-- MATERIAL SUPPLIED follows --

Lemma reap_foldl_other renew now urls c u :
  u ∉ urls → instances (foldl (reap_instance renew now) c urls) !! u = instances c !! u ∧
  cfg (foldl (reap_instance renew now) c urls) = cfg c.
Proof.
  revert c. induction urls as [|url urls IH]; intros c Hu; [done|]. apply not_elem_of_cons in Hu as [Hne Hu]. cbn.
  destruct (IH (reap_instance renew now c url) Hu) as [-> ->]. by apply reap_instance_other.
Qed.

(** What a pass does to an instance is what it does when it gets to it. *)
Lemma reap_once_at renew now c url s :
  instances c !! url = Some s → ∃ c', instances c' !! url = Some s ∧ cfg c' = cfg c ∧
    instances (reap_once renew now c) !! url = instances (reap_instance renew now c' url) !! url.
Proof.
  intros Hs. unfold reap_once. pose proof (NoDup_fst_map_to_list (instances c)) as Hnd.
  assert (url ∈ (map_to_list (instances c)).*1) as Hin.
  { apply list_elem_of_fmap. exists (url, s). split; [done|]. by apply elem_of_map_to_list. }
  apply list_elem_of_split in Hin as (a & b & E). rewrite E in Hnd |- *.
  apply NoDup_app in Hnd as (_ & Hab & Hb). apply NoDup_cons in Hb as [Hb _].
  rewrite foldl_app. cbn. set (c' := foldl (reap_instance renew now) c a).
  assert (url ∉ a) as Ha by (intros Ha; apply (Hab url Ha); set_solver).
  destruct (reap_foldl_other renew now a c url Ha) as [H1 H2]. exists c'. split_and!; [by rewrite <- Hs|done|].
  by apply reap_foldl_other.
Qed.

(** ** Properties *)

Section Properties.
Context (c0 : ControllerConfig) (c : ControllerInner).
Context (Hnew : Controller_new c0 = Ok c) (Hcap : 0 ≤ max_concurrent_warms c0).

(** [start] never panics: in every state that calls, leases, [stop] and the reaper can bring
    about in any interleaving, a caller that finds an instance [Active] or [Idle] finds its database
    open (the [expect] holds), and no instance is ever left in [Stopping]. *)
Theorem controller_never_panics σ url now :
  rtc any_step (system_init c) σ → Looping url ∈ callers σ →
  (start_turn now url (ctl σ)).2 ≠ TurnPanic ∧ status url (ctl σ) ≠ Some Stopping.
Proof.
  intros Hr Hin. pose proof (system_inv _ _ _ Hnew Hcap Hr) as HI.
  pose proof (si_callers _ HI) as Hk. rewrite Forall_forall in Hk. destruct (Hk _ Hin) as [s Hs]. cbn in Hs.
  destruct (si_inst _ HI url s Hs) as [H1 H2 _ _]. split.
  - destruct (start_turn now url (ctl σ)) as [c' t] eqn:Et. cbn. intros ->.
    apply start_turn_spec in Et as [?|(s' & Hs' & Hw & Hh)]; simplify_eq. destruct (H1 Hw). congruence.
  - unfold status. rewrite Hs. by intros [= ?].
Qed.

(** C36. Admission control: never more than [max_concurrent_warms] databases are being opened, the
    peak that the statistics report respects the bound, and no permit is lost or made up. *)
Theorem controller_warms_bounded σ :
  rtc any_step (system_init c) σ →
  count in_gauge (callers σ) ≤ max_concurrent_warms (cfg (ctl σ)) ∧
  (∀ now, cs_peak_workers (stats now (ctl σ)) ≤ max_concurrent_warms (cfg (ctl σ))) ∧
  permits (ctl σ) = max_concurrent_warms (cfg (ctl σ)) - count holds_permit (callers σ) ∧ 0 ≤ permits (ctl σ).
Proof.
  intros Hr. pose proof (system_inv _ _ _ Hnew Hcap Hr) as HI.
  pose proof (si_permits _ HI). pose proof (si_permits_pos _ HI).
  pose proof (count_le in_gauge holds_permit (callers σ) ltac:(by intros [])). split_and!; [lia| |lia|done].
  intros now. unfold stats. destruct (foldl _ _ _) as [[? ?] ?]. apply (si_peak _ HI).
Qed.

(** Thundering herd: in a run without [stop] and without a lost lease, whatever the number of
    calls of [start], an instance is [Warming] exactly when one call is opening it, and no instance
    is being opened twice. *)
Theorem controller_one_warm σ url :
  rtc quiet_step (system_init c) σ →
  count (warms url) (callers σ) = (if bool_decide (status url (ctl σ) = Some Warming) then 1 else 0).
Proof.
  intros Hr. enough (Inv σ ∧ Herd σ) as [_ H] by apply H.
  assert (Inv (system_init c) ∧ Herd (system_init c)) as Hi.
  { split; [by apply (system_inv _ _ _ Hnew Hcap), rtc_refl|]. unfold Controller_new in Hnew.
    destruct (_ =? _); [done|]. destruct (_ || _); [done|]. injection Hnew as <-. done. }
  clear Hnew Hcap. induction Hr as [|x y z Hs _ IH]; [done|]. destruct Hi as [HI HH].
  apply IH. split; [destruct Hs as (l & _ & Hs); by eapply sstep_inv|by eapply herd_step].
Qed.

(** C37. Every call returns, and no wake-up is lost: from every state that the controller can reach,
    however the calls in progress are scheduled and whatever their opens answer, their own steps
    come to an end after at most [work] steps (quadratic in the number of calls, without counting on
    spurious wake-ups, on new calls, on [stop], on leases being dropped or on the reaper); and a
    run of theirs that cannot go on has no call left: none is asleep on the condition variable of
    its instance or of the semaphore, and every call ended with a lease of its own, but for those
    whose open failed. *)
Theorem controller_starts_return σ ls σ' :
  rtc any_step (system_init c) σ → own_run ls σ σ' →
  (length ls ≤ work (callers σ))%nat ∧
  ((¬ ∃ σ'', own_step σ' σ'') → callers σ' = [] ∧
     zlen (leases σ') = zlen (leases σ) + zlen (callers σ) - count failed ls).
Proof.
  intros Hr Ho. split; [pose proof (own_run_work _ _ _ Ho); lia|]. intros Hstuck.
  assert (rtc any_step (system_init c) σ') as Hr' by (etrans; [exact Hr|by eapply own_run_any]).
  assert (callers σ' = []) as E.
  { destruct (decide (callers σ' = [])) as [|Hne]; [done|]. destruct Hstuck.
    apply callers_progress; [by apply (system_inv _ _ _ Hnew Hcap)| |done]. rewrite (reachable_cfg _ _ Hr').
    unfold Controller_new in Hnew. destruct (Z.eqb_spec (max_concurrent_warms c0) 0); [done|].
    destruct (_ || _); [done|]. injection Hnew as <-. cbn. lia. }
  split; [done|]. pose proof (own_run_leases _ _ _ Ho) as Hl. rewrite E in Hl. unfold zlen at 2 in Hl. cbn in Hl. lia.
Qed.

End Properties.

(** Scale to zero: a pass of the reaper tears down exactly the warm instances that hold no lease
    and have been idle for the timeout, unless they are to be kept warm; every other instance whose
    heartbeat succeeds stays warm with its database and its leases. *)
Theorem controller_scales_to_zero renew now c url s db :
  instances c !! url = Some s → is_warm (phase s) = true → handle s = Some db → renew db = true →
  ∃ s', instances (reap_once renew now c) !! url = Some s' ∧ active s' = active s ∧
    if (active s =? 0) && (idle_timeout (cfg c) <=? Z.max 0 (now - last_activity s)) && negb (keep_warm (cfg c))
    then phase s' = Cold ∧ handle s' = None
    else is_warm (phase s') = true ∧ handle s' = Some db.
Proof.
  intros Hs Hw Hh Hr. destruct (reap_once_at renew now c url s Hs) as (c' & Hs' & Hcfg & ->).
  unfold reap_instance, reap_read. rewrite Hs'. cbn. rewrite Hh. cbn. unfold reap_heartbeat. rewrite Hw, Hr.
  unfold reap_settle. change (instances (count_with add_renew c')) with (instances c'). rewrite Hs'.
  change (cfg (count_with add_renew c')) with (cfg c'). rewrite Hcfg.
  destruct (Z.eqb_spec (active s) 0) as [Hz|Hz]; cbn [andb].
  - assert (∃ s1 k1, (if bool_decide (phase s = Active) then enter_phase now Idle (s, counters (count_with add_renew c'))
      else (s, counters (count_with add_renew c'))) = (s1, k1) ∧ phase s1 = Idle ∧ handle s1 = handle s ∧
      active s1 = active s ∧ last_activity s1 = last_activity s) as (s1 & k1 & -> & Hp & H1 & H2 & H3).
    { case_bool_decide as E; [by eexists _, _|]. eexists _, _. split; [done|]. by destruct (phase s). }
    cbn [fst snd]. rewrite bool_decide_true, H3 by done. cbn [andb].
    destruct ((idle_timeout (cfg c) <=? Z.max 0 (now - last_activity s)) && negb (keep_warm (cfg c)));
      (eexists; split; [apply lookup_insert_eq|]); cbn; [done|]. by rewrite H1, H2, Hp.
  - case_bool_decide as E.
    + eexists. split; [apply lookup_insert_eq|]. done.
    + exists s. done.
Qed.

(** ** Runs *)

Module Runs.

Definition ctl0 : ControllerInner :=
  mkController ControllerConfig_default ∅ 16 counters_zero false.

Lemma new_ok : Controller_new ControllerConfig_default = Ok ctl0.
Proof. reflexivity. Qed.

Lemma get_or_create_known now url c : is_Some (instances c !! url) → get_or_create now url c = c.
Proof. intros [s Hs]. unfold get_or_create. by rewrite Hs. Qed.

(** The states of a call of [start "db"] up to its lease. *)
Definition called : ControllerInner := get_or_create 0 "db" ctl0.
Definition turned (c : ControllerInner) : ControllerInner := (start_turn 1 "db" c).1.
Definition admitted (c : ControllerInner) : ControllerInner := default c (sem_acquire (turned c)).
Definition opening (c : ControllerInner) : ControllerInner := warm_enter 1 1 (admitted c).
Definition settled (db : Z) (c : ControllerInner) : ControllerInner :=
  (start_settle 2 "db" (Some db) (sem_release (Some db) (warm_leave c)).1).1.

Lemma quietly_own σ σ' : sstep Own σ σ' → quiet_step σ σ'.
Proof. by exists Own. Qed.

-- MATERIAL SUPPLIED concluded --

Looking at the data above, write out exactly the lines that start at the one containing "rtc any_step (system_init c) σ → Looping" and end at the one containing "destruct (_ =?"; include both and nothing beyond.

  rtc any_step (system_init c) σ → Looping url ∈ callers σ →
  (start_turn now url (ctl σ)).2 ≠ TurnPanic ∧ status url (ctl σ) ≠ Some Stopping.
Proof.
  intros Hr Hin. pose proof (system_inv _ _ _ Hnew Hcap Hr) as HI.
  pose proof (si_callers _ HI) as Hk. rewrite Forall_forall in Hk. destruct (Hk _ Hin) as [s Hs]. cbn in Hs.
  destruct (si_inst _ HI url s Hs) as [H1 H2 _ _]. split.
  - destruct (start_turn now url (ctl σ)) as [c' t] eqn:Et. cbn. intros ->.
    apply start_turn_spec in Et as [?|(s' & Hs' & Hw & Hh)]; simplify_eq. destruct (H1 Hw). congruence.
  - unfold status. rewrite Hs. by intros [= ?].
Qed.

(** C36. Admission control: never more than [max_concurrent_warms] databases are being opened, the
    peak that the statistics report respects the bound, and no permit is lost or made up. *)
Theorem controller_warms_bounded σ :
  rtc any_step (system_init c) σ →
  count in_gauge (callers σ) ≤ max_concurrent_warms (cfg (ctl σ)) ∧
  (∀ now, cs_peak_workers (stats now (ctl σ)) ≤ max_concurrent_warms (cfg (ctl σ))) ∧
  permits (ctl σ) = max_concurrent_warms (cfg (ctl σ)) - count holds_permit (callers σ) ∧ 0 ≤ permits (ctl σ).
Proof.
  intros Hr. pose proof (system_inv _ _ _ Hnew Hcap Hr) as HI.
  pose proof (si_permits _ HI). pose proof (si_permits_pos _ HI).
  pose proof (count_le in_gauge holds_permit (callers σ) ltac:(by intros [])). split_and!; [lia| |lia|done].
  intros now. unfold stats. destruct (foldl _ _ _) as [[? ?] ?]. apply (si_peak _ HI).
Qed.

(** Thundering herd: in a run without [stop] and without a lost lease, whatever the number of
    calls of [start], an instance is [Warming] exactly when one call is opening it, and no instance
    is being opened twice. *)
Theorem controller_one_warm σ url :
  rtc quiet_step (system_init c) σ →
  count (warms url) (callers σ) = (if bool_decide (status url (ctl σ) = Some Warming) then 1 else 0).
Proof.
  intros Hr. enough (Inv σ ∧ Herd σ) as [_ H] by apply H.
  assert (Inv (system_init c) ∧ Herd (system_init c)) as Hi.
  { split; [by apply (system_inv _ _ _ Hnew Hcap), rtc_refl|]. unfold Controller_new in Hnew.
    destruct (_ =? _); [done|]. destruct (_ || _); [done|]. injection Hnew as <-. done. }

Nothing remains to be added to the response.